Thursday, September 11, 2014

A Family Pioneer - #1 in the 52 Ancestors in 52 Weeks Challenge

Johannes Jakob Stobener could accurately be known as our family pioneer as he arrived in the U.S. 
earlier than any of our other immigrant ancestors.  Jacob, as he was known, was born on the 8th of March in 1820.  He was from a large family who were living in Vordenweidenthal, Sudliche Weinstrasse, in the Rheinland-Pfalz of Germany.  He was the son of Johannes Jakob Stobner, born in 1776 and Maria Barbara Veiock, born in 1779.  The couple had six children; Johannes Heinrich born in 1803, Johannes Markus born in 1805, Elizabeth born in 1810, Katharina born in 1815, our Johannes Jakob and Johannes Michael born in 1824.
In those days, homes, farms and goods were willed to the eldest son in a family and the rest of the children were left without.  As a result, in many families, once parents had died, the younger children were virtually "cast out" on their own.  Jacob, not the eldest, immigrated to the United States, arriving in New York on the 2 of May in 1851.  He was 31 years of age.  
Jacob had already married Anna Marie Christoffel who had been born in Rheinpfalz, Germany on the 11th of March in 1819.  Anna Marie listed her occupation as "cook".  Not the first in the family and certainly, not the last.

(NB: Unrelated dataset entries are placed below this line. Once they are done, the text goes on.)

(** The bits of [m] at, just below and further below position [r]. *)
Lemma bits_at m r : 1 <= r ->
  m = m / 2 ^ r * 2 ^ r + (m / 2 ^ (r - 1)) mod 2 * 2 ^ (r - 1) + m mod 2 ^ (r - 1).
Proof.
  intros Hr. pose proof (Z.pow_pos_nonneg 2 (r - 1) ltac:(lia) ltac:(lia)).
  assert (Hpow : 2 ^ r = 2 ^ (r - 1) * 2).
  { rewrite Z.mul_comm, <- Z.pow_succ_r by lia. f_equal. lia. }
  pose proof (Z.div_mod m (2 ^ (r - 1)) ltac:(lia)).
  pose proof (Z.div_mod (m / 2 ^ (r - 1)) 2 ltac:(lia)) as H2.
  rewrite Zdiv.Zdiv_Zdiv in H2 by lia. rewrite <- Hpow in H2. nia.
Qed.

Lemma round_split_spec m r lz (d x : R) (sticky_in : bool) e :
  0 < m < 2 ^ 128 -> 1 <= r -> (x = (IZR m + d) * bpow e)%R ->
  (0 <= d < IZR (2 ^ lz))%R -> (sticky_in = true <-> d <> 0%R) ->
  0 <= lz <= 127 -> m mod 2 ^ lz = 0 -> (sticky_in = true -> lz <= r - 1) ->
  let '(s, guard, sticky) := round_split m r sticky_in in
  s = m / 2 ^ r /\ split_of x (e + r) s guard sticky.
Proof.
  intros Hm Hr Hx Hd Hst Hlz Hmult Hlow.
  assert (Hroom : forall low k, low mod 2 ^ lz = 0 -> low < 2 ^ k -> r - 1 <= k ->
            (IZR low + d < IZR (2 ^ k))%R).
  { intros low k H1 H2 H3. destruct sticky_in.
    - apply (room_below low d lz); [|done..|apply Hd]. specialize (Hlow eq_refl). lia.
    - replace d with 0%R; [rewrite Rplus_0_r; by apply IZR_lt|].
      destruct (Req_dec d 0) as [->|Hne]; [done|].
      assert (false = true) by (by apply Hst). done. }
  unfold round_split. destruct (Z.ltb_spec 128 r) as [Hbig|Hsmall].
  - assert (Hm' : m < 2 ^ (r - 1)).
    { pose proof (Z.pow_le_mono_r 2 128 (r - 1)). lia. }
    split; [symmetry; apply Z.div_small; pose proof (Z.pow_le_mono_r 2 (r - 1) r); lia|].
    apply (split_of_residue (IZR m) d x e r 0 0 m); try done; try lia; try lra.
    apply Hroom; [done|done|lia].
  - assert (Hsp : forall s' : bool, s' = sticky_in || negb (m mod 2 ^ (r - 1) =? 0) ->
        split_of x (e + r) (m / 2 ^ r) ((m / 2 ^ (r - 1)) mod 2) s').
    { intros s' ->. pose proof (Z.pow_pos_nonneg 2 (r - 1) ltac:(lia) ltac:(lia)) as Hp.
      pose proof (Z.mod_pos_bound m _ Hp).
      pose proof (Z.mod_pos_bound (m / 2 ^ (r - 1)) 2 ltac:(lia)).
      apply (split_of_residue (IZR m) d x e r _ _ (m mod 2 ^ (r - 1))); try done; try lia; try lra.
      + apply (f_equal IZR), bits_at. lia.
      + destruct (Z.le_gt_cases lz (r - 1)).
        * apply Hroom; [apply mod_pow_mult; [lia|done]|lia|lia].
        * destruct sticky_in; [specialize (Hlow eq_refl); lia|].
          destruct (Req_dec d 0) as [->|Hne].
          { rewrite Rplus_0_r. apply IZR_lt. lia. }
          assert (false = true) by (by apply Hst). done.
      + rewrite orb_true_iff, Hst. destruct (Z.eqb_spec (m mod 2 ^ (r - 1)) 0); simpl; intuition discriminate. }
    change 1 with (Z.ones 1). rewrite !Z.land_ones by lia. change (2 ^ 1) with 2.
    change (Z.ones 1) with 1.
    destruct (Z.eqb_spec r 128) as [->|Hne].
    + split; [symmetry; apply Z.div_small; lia|].
      rewrite wshr_div, any_bits_mod by lia.
      pose proof (Hsp _ eq_refl) as H. change (128 - 1) with 127 in H.
      by rewrite (Z.div_small m (2 ^ 128)) in H by lia.
    + rewrite !wshr_div, any_bits_mod by lia. by split; [|apply Hsp].
Qed.

(** ** The choice between the neighbours *)

Lemma split_guard x t s guard sticky : split_of x t s guard sticky -> guard = 0 \/ guard = 1.
Proof. intros (f & _ & H). destruct guard as [|[]|]; auto; destruct sticky; done. Qed.

(** The fraction is zero exactly when neither bit is set. *)
Lemma split_exact x t s guard sticky :
  split_of x t s guard sticky ->
  negb (guard =? 0) || sticky = false <-> x = (IZR s * bpow t)%R.
Proof.
  intros Hs. pose proof (bpow_pos t) as Hu.
  destruct (split_guard _ _ _ _ _ Hs) as [-> | ->]; destruct sticky, Hs as (f & -> & Hf);
    simpl; split; intros H; try done; nra.
Qed.

Lemma selects_increment fmt mode sign x t s guard sticky lo :
  split_of x t s guard sticky -> mag_val fmt lo = (IZR s * bpow t)%R ->
  mag_val fmt (lo + 1) = (IZR (s + 1) * bpow t)%R -> Z.even lo = Z.even s ->
  let inexact := negb (guard =? 0) || sticky in
  let inc := round_increment mode sign inexact guard s sticky in
  inexact = true -> selects fmt mode sign x lo (if inc then lo + 1 else lo).
Proof.
  intros Hs Hlo Hhi Hev inexact inc Hin. pose proof (bpow_pos t) as Hu.
  unfold selects, inc, round_increment. rewrite Hin, Hlo, Hhi, plus_IZR.
  assert (Hodd : Z.land s 1 = 0 <-> Z.even s = true).
  { rewrite Zeven_mod, Z.eqb_eq. change 1 with (Z.ones 1). by rewrite Z.land_ones by lia. }
  destruct (split_guard _ _ _ _ _ Hs) as [-> | ->]; destruct sticky, Hs as (f & -> & Hf);
    try (unfold inexact in Hin; done); destruct mode, sign; simpl; auto; try (left; split; [nra|done]);
    try (right; split; [nra|done]); try (right; left; split; [nra|done]).
  all: right; right; split; [rewrite Hf; field|]; rewrite Hev;
    destruct (Z.eqb_spec (Z.land s 1) 0), (Z.even s);
    (done || exfalso; intuition discriminate).
Qed.

(** ** Packing the rounded significand *)

Section Finish.
Variable fmt : Fmt.t.
Hypothesis Hfmt : fmt_ok fmt.

Abbreviation p := (Fmt.p fmt).
Abbreviation mb := (Fmt.mant_bits fmt).
Abbreviation inf := (inf_mag fmt).
Abbreviation em := (emin fmt).
Abbreviation pt := (pat fmt).

(** The biased exponent and the significand that [round_pack] works with. *)
Definition placed (t biased s : Z) : Prop :=
  (biased = 0 /\ t = em /\ 0 <= s <= 2 ^ mb)
  \/ (biased = t - em + 1 /\ em <= t /\ 2 ^ mb <= s <= 2 ^ p).

Lemma pow_p_64 : 2 ^ p < 2 ^ 64.
Proof. apply Z.pow_lt_mono_r; destruct Hfmt; lia. Qed.

Lemma normal_field t s :
  2 ^ mb <= s < 2 ^ p -> pt t s = (t - em + 1) * 2 ^ mb + s mod 2 ^ mb.
Proof.
  intros Hs. rewrite (pow_p _ Hfmt) in Hs. pose proof (pow_mb_pos _ Hfmt).
  unfold pat. replace (s mod 2 ^ mb) with (s - 2 ^ mb); [ring|].
  replace s with (s - 2 ^ mb + 1 * 2 ^ mb) at 2 by ring.
  rewrite Z.mod_add, Z.mod_small by lia. done.
Qed.

Lemma field_below b f : 0 <= f < 2 ^ mb -> b * 2 ^ mb + f < inf <-> b < Fmt.max_field fmt.
Proof. intros Hf. unfold inf_mag. split; intros; nia. Qed.

Lemma round_finish_spec sign inexact t biased s mode flags :
  placed t biased s ->
  round_finish fmt sign inexact biased s mode flags
  = if pt t s <? inf
    then (signed_pat fmt sign (pt t s), raise_if (inexact && (pt t s <? 2 ^ mb)) fflags.UF flags)
    else (overflow_value fmt sign mode, Z.lor flags (Z.lor fflags.OF fflags.NX)).
Proof.
  intros Hpl. pose proof (pow_mb_pos _ Hfmt) as Hp. pose proof (pow_p _ Hfmt) as Hpp.
  pose proof (mb_range _ Hfmt). pose proof (max_field_range _ Hfmt). pose proof pow_p_64.
  unfold round_finish. destruct Hpl as [(-> & -> & Hs)|(-> & Ht & Hs)].
  - simpl (0 =? 0). cbv iota. rewrite wshr_div by lia.
    assert (Hpat : pt em s = s) by (unfold pat; lia). rewrite Hpat.
    assert (s < inf) by (unfold inf_mag; nia).
    destruct (Z.ltb_spec s inf); [|lia]. destruct (Z.eq_dec s (2 ^ mb)) as [->|Hne].
    + rewrite Z.div_same, Z.ltb_irrefl, andb_false_r, pack_eq by (done || lia).
      rewrite Z.mod_0_l by lia. simpl. do 2 f_equal. lia.
    + rewrite Z.div_small by lia. simpl. rewrite pack_eq, Z.mod_small by (done || lia).
      destruct (Z.ltb_spec s (2 ^ mb)); [|lia]. by rewrite andb_true_r.
  - destruct (Z.eqb_spec (t - em + 1) 0); [lia|]. rewrite wshr_div by (destruct Hfmt; lia).
    destruct (Z.eq_dec s (2 ^ p)) as [->|Hne].
    + rewrite Z.div_same by lia. simpl. rewrite wshr_div by lia.
      rewrite Hpp, Z.mul_comm, Z.div_mul by lia.
      assert (Hpat : pt t (2 ^ mb * 2) = (t - em + 1 + 1) * 2 ^ mb + 0)
        by (unfold pat; ring).
      rewrite Hpat. pose proof (field_below (t - em + 1 + 1) 0) as Hfb.
      destruct (Z.leb_spec (Fmt.max_field fmt) (t - em + 1 + 1)),
        (Z.ltb_spec ((t - em + 1 + 1) * 2 ^ mb + 0) inf); try lia; [done|].
      destruct (Z.ltb_spec ((t - em + 1 + 1) * 2 ^ mb + 0) (2 ^ mb)); [nia|].
      rewrite andb_false_r, pack_eq, frac_mask_eq, !Z.land_ones by (done || lia).
      by rewrite Z.mod_same, Z.mod_0_l by lia.
    + rewrite Z.div_small by lia. simpl. rewrite normal_field by lia.
      pose proof (Z.mod_pos_bound s _ Hp) as Hm. pose proof (field_below (t - em + 1) _ Hm) as Hfb.
      destruct (Z.leb_spec (Fmt.max_field fmt) (t - em + 1)),
        (Z.ltb_spec ((t - em + 1) * 2 ^ mb + s mod 2 ^ mb) inf); try lia; [done|].
      destruct (Z.ltb_spec ((t - em + 1) * 2 ^ mb + s mod 2 ^ mb) (2 ^ mb)); [nia|].
      rewrite andb_false_r, pack_eq, frac_mask_eq, !Z.land_ones by (done || lia).
      by rewrite Z.mod_mod by lia.
Qed.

Jacob applied for and received his Naturalization Papers on the 17th of February, 1855.  No Naturalization Papers were necessary for Anna Marie as wives became citizens simply by being married.   Jacob and his bride, Anna Marie, and their daughter, Elisabeth (born in Germany in 1846) established a home in Wilkes Barre, Pennsylvania where, according to the 1870 U.S. census, Jacob worked as a boiler maker and Anna Marie kept house in their little home on Fell Street.  The couple had two more children; another Elisabeth and Anna Marie later known as simply "Mary".

There is a record of Jacob having registered for the Civil War Draft between 1863 and 1865. Whether or not he fought in battle, I do not know.

Jacob died on the 5th of March, 1897 after having written a will leaving all of his earthly possessions to Anna Marie.  The obituary from the Wilkes-Barre Times referred to him as a "highly respected old citizen".

Jacob was 77 years of age when he died of "general debility".  Survived by Anna Marie and three daughters, he was buried in the City Cemetery.  He had been a member of the German Lutheran Kripplein Christi Church.